- _TASK STATEMENT_:
Look through the listing below and write out exactly the lines from the line with "(** White space after" to the line with "assert (Hcase : has_prefix", both included, and no others.

- _MATERIAL SHOWN_:
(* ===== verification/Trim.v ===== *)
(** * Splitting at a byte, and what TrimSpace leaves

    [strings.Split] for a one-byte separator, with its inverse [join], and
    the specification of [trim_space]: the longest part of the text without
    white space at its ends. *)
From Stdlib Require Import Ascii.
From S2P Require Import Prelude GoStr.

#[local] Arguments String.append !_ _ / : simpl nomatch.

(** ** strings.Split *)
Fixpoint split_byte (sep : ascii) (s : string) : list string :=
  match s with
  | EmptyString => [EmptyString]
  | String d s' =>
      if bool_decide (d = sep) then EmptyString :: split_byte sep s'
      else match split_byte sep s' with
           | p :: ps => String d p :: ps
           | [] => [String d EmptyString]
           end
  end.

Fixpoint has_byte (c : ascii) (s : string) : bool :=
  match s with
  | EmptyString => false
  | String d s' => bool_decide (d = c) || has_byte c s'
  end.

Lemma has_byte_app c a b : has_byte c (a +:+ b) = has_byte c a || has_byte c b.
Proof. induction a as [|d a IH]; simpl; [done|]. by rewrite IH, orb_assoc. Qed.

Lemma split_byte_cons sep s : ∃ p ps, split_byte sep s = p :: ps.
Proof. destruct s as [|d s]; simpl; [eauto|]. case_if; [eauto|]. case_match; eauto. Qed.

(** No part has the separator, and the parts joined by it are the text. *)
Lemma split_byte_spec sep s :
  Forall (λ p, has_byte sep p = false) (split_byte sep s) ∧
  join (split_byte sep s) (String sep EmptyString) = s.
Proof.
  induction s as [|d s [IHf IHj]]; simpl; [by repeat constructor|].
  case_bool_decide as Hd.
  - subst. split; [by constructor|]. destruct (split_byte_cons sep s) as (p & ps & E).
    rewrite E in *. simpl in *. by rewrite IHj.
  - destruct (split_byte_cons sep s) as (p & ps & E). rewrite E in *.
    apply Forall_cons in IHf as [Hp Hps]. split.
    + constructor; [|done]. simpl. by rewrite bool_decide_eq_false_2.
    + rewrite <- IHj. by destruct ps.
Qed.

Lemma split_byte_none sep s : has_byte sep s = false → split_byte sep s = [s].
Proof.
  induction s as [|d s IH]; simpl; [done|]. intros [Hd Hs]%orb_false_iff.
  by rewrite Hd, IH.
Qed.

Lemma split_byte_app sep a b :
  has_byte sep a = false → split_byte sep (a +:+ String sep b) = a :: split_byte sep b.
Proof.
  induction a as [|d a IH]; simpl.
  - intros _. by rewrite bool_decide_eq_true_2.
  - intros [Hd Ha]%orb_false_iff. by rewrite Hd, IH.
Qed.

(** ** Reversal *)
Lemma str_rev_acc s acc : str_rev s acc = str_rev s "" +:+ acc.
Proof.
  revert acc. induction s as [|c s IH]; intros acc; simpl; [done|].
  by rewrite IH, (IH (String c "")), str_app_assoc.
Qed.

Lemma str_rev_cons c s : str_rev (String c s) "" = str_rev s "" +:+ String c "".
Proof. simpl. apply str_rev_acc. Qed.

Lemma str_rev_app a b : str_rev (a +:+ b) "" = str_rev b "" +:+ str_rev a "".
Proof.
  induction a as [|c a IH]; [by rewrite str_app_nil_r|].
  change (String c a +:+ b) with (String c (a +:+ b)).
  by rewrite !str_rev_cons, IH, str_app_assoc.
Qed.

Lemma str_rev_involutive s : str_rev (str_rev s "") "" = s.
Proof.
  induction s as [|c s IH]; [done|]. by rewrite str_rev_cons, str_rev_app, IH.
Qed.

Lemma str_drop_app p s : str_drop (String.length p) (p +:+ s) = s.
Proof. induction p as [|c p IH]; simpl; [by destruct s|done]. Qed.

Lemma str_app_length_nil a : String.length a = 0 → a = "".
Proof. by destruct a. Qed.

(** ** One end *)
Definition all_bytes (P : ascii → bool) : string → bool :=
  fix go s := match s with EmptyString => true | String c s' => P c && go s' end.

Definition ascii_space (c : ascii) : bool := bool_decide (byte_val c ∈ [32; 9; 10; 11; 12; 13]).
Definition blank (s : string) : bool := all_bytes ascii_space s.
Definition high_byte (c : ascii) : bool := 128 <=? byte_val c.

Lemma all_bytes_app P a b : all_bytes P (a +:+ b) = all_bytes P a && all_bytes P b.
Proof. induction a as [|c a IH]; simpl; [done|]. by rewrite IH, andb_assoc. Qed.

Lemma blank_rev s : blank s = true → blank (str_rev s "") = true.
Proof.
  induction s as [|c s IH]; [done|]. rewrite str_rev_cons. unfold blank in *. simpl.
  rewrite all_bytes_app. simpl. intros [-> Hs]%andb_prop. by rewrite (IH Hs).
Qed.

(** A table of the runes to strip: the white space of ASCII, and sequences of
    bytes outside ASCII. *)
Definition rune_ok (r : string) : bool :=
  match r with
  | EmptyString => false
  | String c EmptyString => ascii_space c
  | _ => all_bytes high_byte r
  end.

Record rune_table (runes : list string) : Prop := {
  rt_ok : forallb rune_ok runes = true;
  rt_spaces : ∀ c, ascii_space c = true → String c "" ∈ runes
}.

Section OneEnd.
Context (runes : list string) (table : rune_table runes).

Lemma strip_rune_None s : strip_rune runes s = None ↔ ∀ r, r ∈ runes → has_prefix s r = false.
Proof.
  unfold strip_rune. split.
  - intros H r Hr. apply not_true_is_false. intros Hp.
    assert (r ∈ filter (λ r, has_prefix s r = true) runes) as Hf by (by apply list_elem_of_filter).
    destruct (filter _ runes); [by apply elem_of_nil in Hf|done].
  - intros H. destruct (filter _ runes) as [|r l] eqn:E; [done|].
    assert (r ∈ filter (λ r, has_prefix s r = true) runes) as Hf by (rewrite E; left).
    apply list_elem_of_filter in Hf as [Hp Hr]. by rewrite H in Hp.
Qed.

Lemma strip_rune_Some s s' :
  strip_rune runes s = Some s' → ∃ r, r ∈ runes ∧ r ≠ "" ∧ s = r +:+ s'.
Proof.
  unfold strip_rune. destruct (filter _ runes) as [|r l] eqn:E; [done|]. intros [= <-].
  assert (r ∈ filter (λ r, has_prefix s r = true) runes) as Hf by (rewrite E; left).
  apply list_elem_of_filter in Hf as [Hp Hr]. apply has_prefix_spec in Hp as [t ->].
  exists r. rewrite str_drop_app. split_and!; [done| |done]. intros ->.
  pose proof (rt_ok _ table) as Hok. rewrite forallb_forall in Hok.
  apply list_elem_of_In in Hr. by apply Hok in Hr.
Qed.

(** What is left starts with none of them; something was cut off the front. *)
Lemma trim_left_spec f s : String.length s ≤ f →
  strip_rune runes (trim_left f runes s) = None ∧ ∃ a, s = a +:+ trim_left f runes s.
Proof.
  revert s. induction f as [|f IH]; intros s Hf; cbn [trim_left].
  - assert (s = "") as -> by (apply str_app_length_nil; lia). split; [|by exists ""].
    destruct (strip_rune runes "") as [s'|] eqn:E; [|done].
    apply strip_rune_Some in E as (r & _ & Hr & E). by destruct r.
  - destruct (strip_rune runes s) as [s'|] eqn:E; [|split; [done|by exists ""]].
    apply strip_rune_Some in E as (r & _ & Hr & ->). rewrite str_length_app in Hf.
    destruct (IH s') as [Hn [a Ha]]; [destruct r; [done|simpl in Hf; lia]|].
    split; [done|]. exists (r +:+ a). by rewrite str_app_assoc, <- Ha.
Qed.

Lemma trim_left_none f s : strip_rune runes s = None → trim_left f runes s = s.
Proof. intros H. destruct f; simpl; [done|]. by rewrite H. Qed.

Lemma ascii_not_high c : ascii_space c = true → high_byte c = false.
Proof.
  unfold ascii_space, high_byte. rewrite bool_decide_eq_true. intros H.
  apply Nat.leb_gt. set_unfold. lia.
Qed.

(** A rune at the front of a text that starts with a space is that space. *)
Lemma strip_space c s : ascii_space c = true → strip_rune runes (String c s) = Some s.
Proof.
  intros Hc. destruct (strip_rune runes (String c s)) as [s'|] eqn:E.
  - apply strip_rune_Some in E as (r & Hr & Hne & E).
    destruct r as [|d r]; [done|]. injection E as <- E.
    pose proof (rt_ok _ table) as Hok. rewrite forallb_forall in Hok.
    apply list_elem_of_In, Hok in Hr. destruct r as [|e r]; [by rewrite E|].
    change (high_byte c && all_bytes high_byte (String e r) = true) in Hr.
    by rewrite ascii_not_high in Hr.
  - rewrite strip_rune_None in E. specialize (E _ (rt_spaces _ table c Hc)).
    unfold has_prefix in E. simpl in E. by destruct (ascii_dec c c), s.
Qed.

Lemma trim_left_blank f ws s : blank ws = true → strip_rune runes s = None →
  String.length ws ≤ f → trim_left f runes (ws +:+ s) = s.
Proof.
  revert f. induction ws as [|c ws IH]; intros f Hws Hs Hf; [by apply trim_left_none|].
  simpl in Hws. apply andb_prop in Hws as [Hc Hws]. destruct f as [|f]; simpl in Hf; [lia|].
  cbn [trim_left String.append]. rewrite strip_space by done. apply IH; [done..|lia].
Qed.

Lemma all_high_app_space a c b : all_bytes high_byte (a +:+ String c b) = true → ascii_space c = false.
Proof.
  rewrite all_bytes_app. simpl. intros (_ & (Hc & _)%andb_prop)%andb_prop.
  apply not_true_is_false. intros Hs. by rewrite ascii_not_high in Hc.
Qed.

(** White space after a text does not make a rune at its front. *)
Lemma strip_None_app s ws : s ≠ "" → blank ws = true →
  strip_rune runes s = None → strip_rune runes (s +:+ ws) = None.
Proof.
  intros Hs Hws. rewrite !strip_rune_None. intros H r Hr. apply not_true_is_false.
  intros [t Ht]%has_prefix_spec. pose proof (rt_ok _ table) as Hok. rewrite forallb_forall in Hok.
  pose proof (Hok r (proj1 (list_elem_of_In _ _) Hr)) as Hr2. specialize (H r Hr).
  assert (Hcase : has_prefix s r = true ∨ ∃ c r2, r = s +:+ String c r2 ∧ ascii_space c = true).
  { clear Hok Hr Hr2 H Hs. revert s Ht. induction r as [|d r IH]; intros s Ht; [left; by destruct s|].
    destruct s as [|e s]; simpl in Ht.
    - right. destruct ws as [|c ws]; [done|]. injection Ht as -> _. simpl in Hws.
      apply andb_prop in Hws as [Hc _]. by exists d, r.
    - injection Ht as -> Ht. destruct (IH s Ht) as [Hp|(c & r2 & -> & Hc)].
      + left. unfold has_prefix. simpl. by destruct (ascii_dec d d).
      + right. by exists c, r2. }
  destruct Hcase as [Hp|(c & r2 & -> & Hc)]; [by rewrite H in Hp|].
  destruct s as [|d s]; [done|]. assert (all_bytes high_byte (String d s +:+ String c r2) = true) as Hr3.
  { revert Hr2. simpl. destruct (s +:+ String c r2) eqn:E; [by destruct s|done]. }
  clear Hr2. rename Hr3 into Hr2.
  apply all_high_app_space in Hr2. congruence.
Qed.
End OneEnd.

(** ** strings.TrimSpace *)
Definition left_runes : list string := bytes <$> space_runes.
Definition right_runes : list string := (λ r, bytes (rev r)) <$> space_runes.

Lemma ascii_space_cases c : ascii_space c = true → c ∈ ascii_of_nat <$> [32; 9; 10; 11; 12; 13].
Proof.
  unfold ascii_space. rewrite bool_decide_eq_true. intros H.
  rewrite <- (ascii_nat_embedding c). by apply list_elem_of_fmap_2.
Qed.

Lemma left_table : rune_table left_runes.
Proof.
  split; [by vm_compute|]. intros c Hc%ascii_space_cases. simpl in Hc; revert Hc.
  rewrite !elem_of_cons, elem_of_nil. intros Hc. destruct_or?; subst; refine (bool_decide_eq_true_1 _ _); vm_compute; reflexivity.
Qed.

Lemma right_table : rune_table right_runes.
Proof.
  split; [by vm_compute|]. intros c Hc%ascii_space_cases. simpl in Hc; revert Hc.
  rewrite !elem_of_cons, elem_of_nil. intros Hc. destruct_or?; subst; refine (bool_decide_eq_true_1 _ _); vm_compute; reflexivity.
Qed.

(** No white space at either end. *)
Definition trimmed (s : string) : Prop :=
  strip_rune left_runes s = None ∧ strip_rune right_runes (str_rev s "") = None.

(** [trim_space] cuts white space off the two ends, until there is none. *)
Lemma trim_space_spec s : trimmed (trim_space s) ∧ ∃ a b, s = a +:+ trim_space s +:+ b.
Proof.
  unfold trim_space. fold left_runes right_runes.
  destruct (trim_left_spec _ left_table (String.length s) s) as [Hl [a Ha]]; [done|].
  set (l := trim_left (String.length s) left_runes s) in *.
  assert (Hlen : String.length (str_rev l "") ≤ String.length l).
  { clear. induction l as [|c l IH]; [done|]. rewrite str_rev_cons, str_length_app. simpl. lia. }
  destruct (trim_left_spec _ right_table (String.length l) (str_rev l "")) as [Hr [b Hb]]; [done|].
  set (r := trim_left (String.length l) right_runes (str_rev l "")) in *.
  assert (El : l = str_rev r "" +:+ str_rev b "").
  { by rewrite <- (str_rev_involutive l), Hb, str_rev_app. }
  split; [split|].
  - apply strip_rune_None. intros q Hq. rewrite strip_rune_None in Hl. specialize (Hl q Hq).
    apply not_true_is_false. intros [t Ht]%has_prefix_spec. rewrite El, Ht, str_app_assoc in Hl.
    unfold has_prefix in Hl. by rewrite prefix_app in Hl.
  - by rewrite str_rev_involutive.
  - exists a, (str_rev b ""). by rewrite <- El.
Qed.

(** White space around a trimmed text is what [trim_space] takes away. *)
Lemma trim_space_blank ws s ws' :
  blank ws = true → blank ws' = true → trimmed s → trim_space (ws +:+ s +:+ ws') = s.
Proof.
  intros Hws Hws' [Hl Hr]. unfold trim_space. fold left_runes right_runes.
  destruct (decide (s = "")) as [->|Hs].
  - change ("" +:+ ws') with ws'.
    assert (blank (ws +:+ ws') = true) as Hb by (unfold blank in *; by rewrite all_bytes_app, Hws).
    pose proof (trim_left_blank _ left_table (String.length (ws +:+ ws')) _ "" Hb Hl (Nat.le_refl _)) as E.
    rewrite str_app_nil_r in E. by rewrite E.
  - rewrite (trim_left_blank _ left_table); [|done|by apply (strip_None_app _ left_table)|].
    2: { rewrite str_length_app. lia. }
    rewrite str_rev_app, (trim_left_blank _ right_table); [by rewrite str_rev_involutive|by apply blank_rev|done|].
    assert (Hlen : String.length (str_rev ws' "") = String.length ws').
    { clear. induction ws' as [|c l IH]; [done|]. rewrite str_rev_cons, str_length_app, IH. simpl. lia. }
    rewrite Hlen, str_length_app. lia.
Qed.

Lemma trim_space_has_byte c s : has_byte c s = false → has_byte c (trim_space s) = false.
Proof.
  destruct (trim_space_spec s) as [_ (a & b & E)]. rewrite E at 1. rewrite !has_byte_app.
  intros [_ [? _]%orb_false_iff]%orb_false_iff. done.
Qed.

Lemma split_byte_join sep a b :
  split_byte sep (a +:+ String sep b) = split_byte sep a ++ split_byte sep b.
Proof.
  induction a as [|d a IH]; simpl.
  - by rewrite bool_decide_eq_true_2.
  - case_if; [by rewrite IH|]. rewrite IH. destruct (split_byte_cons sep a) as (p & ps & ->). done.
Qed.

- _SOLUTION BELOW_:
(** White space after a text does not make a rune at its front. *)
Lemma strip_None_app s ws : s ≠ "" → blank ws = true →
  strip_rune runes s = None → strip_rune runes (s +:+ ws) = None.
Proof.
  intros Hs Hws. rewrite !strip_rune_None. intros H r Hr. apply not_true_is_false.
  intros [t Ht]%has_prefix_spec. pose proof (rt_ok _ table) as Hok. rewrite forallb_forall in Hok.
  pose proof (Hok r (proj1 (list_elem_of_In _ _) Hr)) as Hr2. specialize (H r Hr).
  assert (Hcase : has_prefix s r = true ∨ ∃ c r2, r = s +:+ String c r2 ∧ ascii_space c = true).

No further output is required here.